Hedge Fund Assets Reach New Record Despite Outflows

Stockholm (HedgeNordic) – When asset valuations are getting stretched, market participants can get spooked very easily by relevant or not-so-relevant pieces of news. With volatility returning to markets and return expectations for long-only strategies moderating, one would anticipate alternative products and hedge fund vehicles to receive increased interest from investors. Recent statistics, however, show investors are pulling capital out of the hedge fund industry.

Hedge fund investors redeemed an estimated $14.7 billion from hedge funds in September, according to eVestment’s latest Hedge Fund Asset Flows Report. Last month’s outflow brought the overall volume of net flows for the third quarter into negative territory at $5.7 billion. In the first three quarters of 2018, net flows are flat to marginally positive at $70 million. Hedge fund industry assets stand at $3.31 trillion as of the end of September, according to eVestment.

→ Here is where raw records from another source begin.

(* ===== verification/BigIntString.v ===== *)
(** Reading BigInts (vm/BigIntType.cpp: [calculateMaximumDigitsRequired],
    [parseLiteralDigits], [parseLiteral], [literalIsZero],
    [ParseStringBigIntLiteral]; util/Unicode.h: [IsSpace]).  A range of
    characters is the list of their codes. *)
From S2P Require Import Prelude Words CheckedArithmetic BigIntRep BigIntMul BigIntDiv BigIntConvert Numerals.

(** * Definitions *)

(** The logarithm of the radix, times 32 and rounded up. *)
Definition maxBitsPerCharTable : list Z :=
  [0;   0;   32;  51;  64;  75;  83;  90;  96;
   102; 107; 111; 115; 119; 122; 126; 128;
   131; 134; 136; 139; 141; 143; 145; 147;
   149; 151; 153; 154; 156; 158; 159; 160;
   162; 163; 165; 166].

Definition bitsPerCharTableShift : Z := 5.
Definition bitsPerCharTableMultiplier : Z := Z.shiftl 1 bitsPerCharTableShift.

Section parse.
Context {P : Platform} {K : DigitKernel}.

Definition calculateMaximumDigitsRequired (radix charcount : Z) : M Z :=
  moz_assert ((2 <=? radix) && (radix <=? 36));;
  let bitsPerChar := zget maxBitsPerCharTable radix in
  moz_assert (charcount >? 0);;
  moz_assert (charcount <=? (2 ^ 64 - 1) / bitsPerChar);;
  n ← CeilDiv (uint64 (charcount * bitsPerChar)) (DigitBits * bitsPerCharTableMultiplier);
  if n >? MaxDigitLength then throw LengthLimit else mret n.

Fixpoint skip_zeroes (start : list Z) : list Z :=
  match start with
  | c :: rest => if c =? 48 then skip_zeroes rest else start
  | [] => []
  end.

(** The value of a digit character, in either case; the limits are computed
    in 32-bit unsigned arithmetic. *)
Definition char_digit (radix c : Z) : option Z :=
  let limit0 := 48 + Z.min radix 10 in
  let limita := uint32 (97 + uint32 (radix - 10)) in
  let limitA := uint32 (65 + uint32 (radix - 10)) in
  if (c >=? 48) && (c <? limit0) then Some (c - 48)
  else if (c >=? 97) && (c <? limita) then Some (c - 97 + 10)
  else if (c >=? 65) && (c <? limitA) then Some (c - 65 + 10)
  else None.

(** The loop over the characters; [None] sets [haveParseError]. *)
Fixpoint parse_chars (radix : Z) (chars : list Z) (result : bigint) : M bigint :=
  match chars with
  | [] => mret result
  | c :: chars =>
      match char_digit radix c with
      | None => throw BigIntInvalidSyntax
      | Some digit =>
          result ← inplaceMultiplyAdd result radix digit;
          parse_chars radix chars result
      end
  end.

Definition parseLiteralDigits (chars : list Z) (radix : Z) (negative : bool) : M bigint :=
  moz_assert (negb (zlen chars =? 0));;
  match skip_zeroes chars with
  | [] => zero
  | start =>
      length ← calculateMaximumDigitsRequired radix (zlen start);
      result ← createUninitialized length negative;
      let result := initializeDigitsToZero result in
      result ← parse_chars radix start result;
      destructivelyTrimHighZeroDigits result
  end.

(** [start[1]] is one of the two letters. *)
Definition is_prefix (chars : list Z) (lower upper : Z) : bool :=
  match chars with
  | c0 :: c1 :: _ :: _ => (c0 =? 48) && ((c1 =? lower) || (c1 =? upper))
  | _ => false
  end.

Definition parseLiteral (chars : list Z) : M bigint :=
  moz_assert (negb (zlen chars =? 0));;
  if is_prefix chars 98 66 then parseLiteralDigits (drop 2 chars) 2 false
  else if is_prefix chars 120 88 then parseLiteralDigits (drop 2 chars) 16 false
  else if is_prefix chars 111 79 then parseLiteralDigits (drop 2 chars) 8 false
  else parseLiteralDigits chars 10 false.

Definition literalIsZeroNoRadix (chars : list Z) : M bool :=
  moz_assert (negb (zlen chars =? 0));;
  match skip_zeroes chars with
  | [] => mret true
  | _ => mret false
  end.

Definition literalIsZero (chars : list Z) : M bool :=
  moz_assert (negb (zlen chars =? 0));;
  if is_prefix chars 98 66 || is_prefix chars 120 88 || is_prefix chars 111 79
  then literalIsZeroNoRadix (drop 2 chars) else literalIsZeroNoRadix chars.

(** ** String to BigInt *)

(** [unicode::IsSpace(char16_t)]; the table of the characters above ASCII is
    generated from the Unicode database and is a parameter. *)
Section space.
Context (CharInfo_isSpace : Z -> bool).

Definition js_isspace (ch : Z) : bool := (9 <=? ch) && (ch <=? 13) || (ch =? 32).

Definition NO_BREAK_SPACE : Z := 160.

Definition IsSpace (ch : Z) : bool :=
  if ch <? 128 then js_isspace ch
  else if ch =? NO_BREAK_SPACE then true
  else CharInfo_isSpace ch.

Fixpoint skip_space (chars : list Z) : list Z :=
  match chars with
  | c :: rest => if IsSpace c then skip_space rest else chars
  | [] => []
  end.

(** Trimming at both ends. *)
Definition trim_space (chars : list Z) : list Z := rev (skip_space (rev (skip_space chars))).

Definition ParseStringBigIntLiteral (range : list Z) : M bigint :=
  match trim_space range with
  | [] => zero
  | (c :: rest) as chars =>
      if (zlen chars >? 1) && (c =? 43) then parseLiteralDigits rest 10 false
      else if (zlen chars >? 1) && (c =? 45) then parseLiteralDigits rest 10 true
      else parseLiteral chars
  end.
End space.
End parse.

(** * What a literal means *)

(** The value of a numeral after the prefix value [acc]; [None] when a
    character is not a digit of the radix. *)
Fixpoint literal_value (radix acc : Z) (chars : list Z) : option Z :=
  match chars with
  | [] => Some acc
  | c :: chars =>
      match char_digit radix c with
      | Some d => literal_value radix (acc * radix + d) chars
      | None => None
      end
  end.

Definition bits_per_char (radix : Z) : Z := zget maxBitsPerCharTable radix.

(** The numeral is refused before it is read: its length says it may need
    more digits than a BigInt has. *)
Definition literal_too_long (radix : Z) (chars : list Z) : Prop :=
  MaxBitLength * bitsPerCharTableMultiplier < zlen (skip_zeroes chars) * bits_per_char radix.

Definition MaxStringLength : Z := 2 ^ 30 - 2.

Section parsing.
Context {P : Platform} {K : DigitKernel}.

Lemma in_radix_range radix : 2 <= radix <= 36 -> radix ∈ seqZ 2 35.
Proof. intros H. apply elem_of_seqZ. lia. Qed.

Lemma bits_per_char_bounds radix : 2 <= radix <= 36 ->
  32 <= bits_per_char radix <= 166 /\ radix ^ 32 <= 2 ^ bits_per_char radix /\ 2 ^ (bits_per_char radix - 1) < radix ^ 32.
Proof.
  intros H. apply in_radix_range in H.
  assert (Hall : forallb (fun r => (32 <=? bits_per_char r) && (bits_per_char r <=? 166) &&
            (r ^ 32 <=? 2 ^ bits_per_char r) && (2 ^ (bits_per_char r - 1) <? r ^ 32)) (seqZ 2 35) = true) by (vm_compute; reflexivity).
  rewrite forallb_forall in Hall. apply list_elem_of_In in H. specialize (Hall radix H). bsplit. lia.
Qed.

Lemma char_digit_eq radix c : 2 <= radix <= 36 ->
  char_digit radix c =
    if (c >=? 48) && (c <? 48 + Z.min radix 10) then Some (c - 48)
    else if (c >=? 97) && (c <? 87 + radix) then Some (c - 97 + 10)
    else if (c >=? 65) && (c <? 55 + radix) then Some (c - 65 + 10)
    else None.
Proof.
  intros Hr. unfold char_digit, uint32. rewrite !Z.add_mod_idemp_r by lia.
  rewrite (Z.mod_small (97 + _)), (Z.mod_small (65 + _)) by lia.
  replace (97 + (radix - 10)) with (87 + radix) by lia. by replace (65 + (radix - 10)) with (55 + radix) by lia.
Qed.

Lemma char_digit_bound radix c d : 2 <= radix <= 36 -> char_digit radix c = Some d ->
  0 <= d < radix /\ (c <> 48 -> d <> 0).
Proof.
  intros Hr. rewrite char_digit_eq by done.
  destruct ((c >=? 48) && (c <? 48 + Z.min radix 10)) eqn:E1; [intros [= <-]; bsplit; lia|].
  destruct ((c >=? 97) && (c <? 87 + radix)) eqn:E2; [intros [= <-]; bsplit; lia|].
  destruct ((c >=? 65) && (c <? 55 + radix)) eqn:E3; [intros [= <-]; bsplit; lia|done].
Qed.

Data collected by hedge fund data provider HFR, meanwhile, indicates that investors redeemed an estimated $9.1 billion in the third quarter of this year, following a net outflow of $3.1 billion recorded for the previous quarter. The third quarter represents the second consecutive quarter of net outflows. Investors pulled out an estimated $11.1 billion from the hedge fund industry year-to-date through September, whereas overall hedge fund assets increased by $34.4 billion this year on the back of performance gains. Despite capital outflows in the third quarter, performance led to a net increase of $8.4 billion in hedge fund industry capital to a record of $3.24 trillion. Hedge fund industry capital, therefore, started the final quarter of 2018 at a new record for the ninth consecutive quarter despite two successive quarters of capital outflows.

“Total hedge fund capital increased to a record despite a modest investor outflow as US financial markets began [the fourth quarter] near an inflection point in interest rates, economic growth, and equity market valuation,” says Kenneth J. Heinz, president of HFR, in a press release. “Critical drivers of investor allocation trends have expanded from performance and asset under management to also include an intense focus on fees, liquidity, firm management, European credit risk, social responsibility, and interest rate risk factor sensitivities. Funds which are able to position for and navigate this shifting transitional inflection point in financial markets are likely to lead industry performance and growth into 2019.”